[What is needed] From the listing below, tally the lines that include "Import". Return only the total.
Data records below:
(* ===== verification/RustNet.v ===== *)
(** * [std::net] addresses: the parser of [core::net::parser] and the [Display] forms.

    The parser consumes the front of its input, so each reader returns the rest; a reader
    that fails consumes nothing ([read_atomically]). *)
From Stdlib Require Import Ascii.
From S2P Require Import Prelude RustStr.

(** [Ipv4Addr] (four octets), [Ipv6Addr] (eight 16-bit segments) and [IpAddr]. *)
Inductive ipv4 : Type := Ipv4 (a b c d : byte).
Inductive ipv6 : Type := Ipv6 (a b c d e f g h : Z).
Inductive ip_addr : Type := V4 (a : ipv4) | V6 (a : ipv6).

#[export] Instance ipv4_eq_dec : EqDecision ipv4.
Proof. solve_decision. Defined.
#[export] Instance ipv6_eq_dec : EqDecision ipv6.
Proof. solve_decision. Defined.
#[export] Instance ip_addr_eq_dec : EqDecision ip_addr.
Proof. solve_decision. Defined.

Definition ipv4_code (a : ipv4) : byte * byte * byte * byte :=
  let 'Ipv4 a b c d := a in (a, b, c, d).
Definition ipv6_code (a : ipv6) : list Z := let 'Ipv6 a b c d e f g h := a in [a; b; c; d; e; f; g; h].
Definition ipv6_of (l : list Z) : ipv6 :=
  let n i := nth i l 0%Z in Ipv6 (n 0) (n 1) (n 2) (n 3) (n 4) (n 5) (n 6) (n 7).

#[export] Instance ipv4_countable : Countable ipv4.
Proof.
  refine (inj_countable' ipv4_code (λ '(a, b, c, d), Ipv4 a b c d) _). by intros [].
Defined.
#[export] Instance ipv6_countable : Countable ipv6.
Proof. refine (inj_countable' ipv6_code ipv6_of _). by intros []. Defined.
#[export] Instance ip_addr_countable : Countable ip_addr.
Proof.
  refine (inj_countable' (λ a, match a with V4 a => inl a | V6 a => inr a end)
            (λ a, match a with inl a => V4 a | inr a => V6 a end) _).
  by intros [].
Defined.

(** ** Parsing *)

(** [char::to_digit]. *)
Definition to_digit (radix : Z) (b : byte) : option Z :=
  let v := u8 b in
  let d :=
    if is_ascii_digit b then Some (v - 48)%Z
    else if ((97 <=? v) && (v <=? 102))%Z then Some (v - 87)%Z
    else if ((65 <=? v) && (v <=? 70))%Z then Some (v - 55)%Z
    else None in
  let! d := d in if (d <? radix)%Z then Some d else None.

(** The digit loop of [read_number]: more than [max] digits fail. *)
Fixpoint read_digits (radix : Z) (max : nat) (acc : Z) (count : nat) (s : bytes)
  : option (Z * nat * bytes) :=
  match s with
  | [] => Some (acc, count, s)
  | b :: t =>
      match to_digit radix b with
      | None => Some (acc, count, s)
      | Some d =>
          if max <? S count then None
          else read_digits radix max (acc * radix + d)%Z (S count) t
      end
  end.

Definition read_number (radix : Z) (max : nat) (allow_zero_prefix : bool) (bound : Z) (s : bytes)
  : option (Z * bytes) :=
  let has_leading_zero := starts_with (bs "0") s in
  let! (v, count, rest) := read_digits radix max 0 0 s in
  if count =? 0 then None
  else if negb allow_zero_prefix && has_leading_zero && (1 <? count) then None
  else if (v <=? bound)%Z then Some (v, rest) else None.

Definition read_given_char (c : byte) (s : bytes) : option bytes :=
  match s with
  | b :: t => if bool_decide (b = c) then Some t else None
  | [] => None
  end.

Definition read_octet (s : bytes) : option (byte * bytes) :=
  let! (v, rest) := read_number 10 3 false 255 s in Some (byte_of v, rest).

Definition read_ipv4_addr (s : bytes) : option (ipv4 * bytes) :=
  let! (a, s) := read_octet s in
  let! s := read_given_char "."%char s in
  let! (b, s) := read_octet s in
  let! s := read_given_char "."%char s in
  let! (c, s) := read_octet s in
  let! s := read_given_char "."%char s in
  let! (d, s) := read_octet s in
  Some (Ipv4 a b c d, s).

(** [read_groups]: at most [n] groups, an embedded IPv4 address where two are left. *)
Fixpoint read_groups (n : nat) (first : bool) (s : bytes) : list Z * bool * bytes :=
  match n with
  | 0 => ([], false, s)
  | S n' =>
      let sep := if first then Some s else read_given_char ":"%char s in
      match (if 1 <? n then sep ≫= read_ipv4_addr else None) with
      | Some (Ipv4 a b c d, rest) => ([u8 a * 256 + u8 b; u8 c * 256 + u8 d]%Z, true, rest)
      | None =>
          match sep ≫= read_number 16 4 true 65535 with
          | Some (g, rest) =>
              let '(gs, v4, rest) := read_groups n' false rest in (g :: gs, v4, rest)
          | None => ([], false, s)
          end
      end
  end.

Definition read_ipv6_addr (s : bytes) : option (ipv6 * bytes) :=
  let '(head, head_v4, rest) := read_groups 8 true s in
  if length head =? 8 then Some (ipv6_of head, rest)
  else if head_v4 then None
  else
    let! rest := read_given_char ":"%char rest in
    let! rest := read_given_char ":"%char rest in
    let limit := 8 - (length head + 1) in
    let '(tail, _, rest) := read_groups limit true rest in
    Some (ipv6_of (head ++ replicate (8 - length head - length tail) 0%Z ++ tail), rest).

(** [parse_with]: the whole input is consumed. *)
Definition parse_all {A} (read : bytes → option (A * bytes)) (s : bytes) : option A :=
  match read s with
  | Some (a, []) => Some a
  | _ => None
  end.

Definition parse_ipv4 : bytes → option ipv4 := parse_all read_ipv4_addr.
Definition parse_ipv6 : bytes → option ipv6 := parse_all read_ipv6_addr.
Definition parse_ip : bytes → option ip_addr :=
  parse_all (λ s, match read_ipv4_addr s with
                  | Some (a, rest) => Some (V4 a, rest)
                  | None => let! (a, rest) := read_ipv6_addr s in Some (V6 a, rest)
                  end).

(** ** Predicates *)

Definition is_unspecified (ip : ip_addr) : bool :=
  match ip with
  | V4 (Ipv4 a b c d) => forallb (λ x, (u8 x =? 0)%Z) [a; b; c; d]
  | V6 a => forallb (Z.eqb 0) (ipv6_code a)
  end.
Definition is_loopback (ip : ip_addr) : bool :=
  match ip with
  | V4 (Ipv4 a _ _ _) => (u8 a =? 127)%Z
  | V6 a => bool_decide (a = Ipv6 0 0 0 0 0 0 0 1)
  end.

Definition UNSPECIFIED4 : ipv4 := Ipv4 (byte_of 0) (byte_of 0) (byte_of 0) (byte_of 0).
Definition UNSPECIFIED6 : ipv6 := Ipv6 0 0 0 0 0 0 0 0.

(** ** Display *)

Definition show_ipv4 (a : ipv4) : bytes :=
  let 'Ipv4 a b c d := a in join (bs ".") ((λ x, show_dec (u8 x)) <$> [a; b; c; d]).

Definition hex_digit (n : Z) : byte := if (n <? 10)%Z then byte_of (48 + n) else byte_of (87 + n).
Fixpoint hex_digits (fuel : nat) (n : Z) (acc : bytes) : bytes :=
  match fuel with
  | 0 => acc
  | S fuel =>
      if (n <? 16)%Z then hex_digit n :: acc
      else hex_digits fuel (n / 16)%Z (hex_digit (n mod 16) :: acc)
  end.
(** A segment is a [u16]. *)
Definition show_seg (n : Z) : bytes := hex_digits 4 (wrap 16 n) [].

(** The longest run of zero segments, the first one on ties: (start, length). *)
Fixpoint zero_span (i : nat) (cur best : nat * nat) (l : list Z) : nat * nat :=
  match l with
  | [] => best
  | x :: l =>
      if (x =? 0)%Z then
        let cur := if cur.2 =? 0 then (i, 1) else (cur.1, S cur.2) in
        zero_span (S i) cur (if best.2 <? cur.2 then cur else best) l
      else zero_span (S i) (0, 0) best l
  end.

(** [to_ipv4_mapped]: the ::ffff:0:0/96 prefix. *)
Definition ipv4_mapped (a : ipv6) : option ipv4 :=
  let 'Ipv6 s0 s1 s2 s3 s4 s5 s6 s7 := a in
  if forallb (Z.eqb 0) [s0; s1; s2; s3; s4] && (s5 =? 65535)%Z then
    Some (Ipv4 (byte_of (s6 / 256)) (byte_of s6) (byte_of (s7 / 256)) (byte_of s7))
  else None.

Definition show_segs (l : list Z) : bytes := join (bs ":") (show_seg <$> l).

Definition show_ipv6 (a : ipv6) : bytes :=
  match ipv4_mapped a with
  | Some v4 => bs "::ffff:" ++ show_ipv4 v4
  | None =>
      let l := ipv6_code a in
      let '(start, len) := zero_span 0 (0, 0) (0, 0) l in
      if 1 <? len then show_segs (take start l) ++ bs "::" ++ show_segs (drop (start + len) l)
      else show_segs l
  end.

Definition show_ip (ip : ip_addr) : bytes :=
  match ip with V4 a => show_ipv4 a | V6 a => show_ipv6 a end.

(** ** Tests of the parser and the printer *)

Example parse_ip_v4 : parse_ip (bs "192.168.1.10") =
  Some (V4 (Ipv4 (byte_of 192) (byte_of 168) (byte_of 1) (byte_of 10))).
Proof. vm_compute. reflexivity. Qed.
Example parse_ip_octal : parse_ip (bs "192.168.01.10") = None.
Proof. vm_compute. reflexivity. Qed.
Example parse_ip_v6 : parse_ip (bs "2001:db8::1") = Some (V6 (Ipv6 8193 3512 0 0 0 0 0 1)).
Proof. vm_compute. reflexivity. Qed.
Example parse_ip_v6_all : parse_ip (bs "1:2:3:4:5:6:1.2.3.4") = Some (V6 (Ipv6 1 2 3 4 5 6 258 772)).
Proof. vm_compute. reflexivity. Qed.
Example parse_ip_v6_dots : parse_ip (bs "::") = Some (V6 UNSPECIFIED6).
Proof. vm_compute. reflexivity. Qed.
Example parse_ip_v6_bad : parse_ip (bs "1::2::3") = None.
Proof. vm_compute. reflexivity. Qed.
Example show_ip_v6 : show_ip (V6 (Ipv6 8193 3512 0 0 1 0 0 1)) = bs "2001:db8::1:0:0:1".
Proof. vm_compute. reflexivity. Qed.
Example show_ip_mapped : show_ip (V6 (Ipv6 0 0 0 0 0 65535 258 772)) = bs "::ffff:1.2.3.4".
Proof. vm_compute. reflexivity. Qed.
End of Data records.
[Expected answer] 2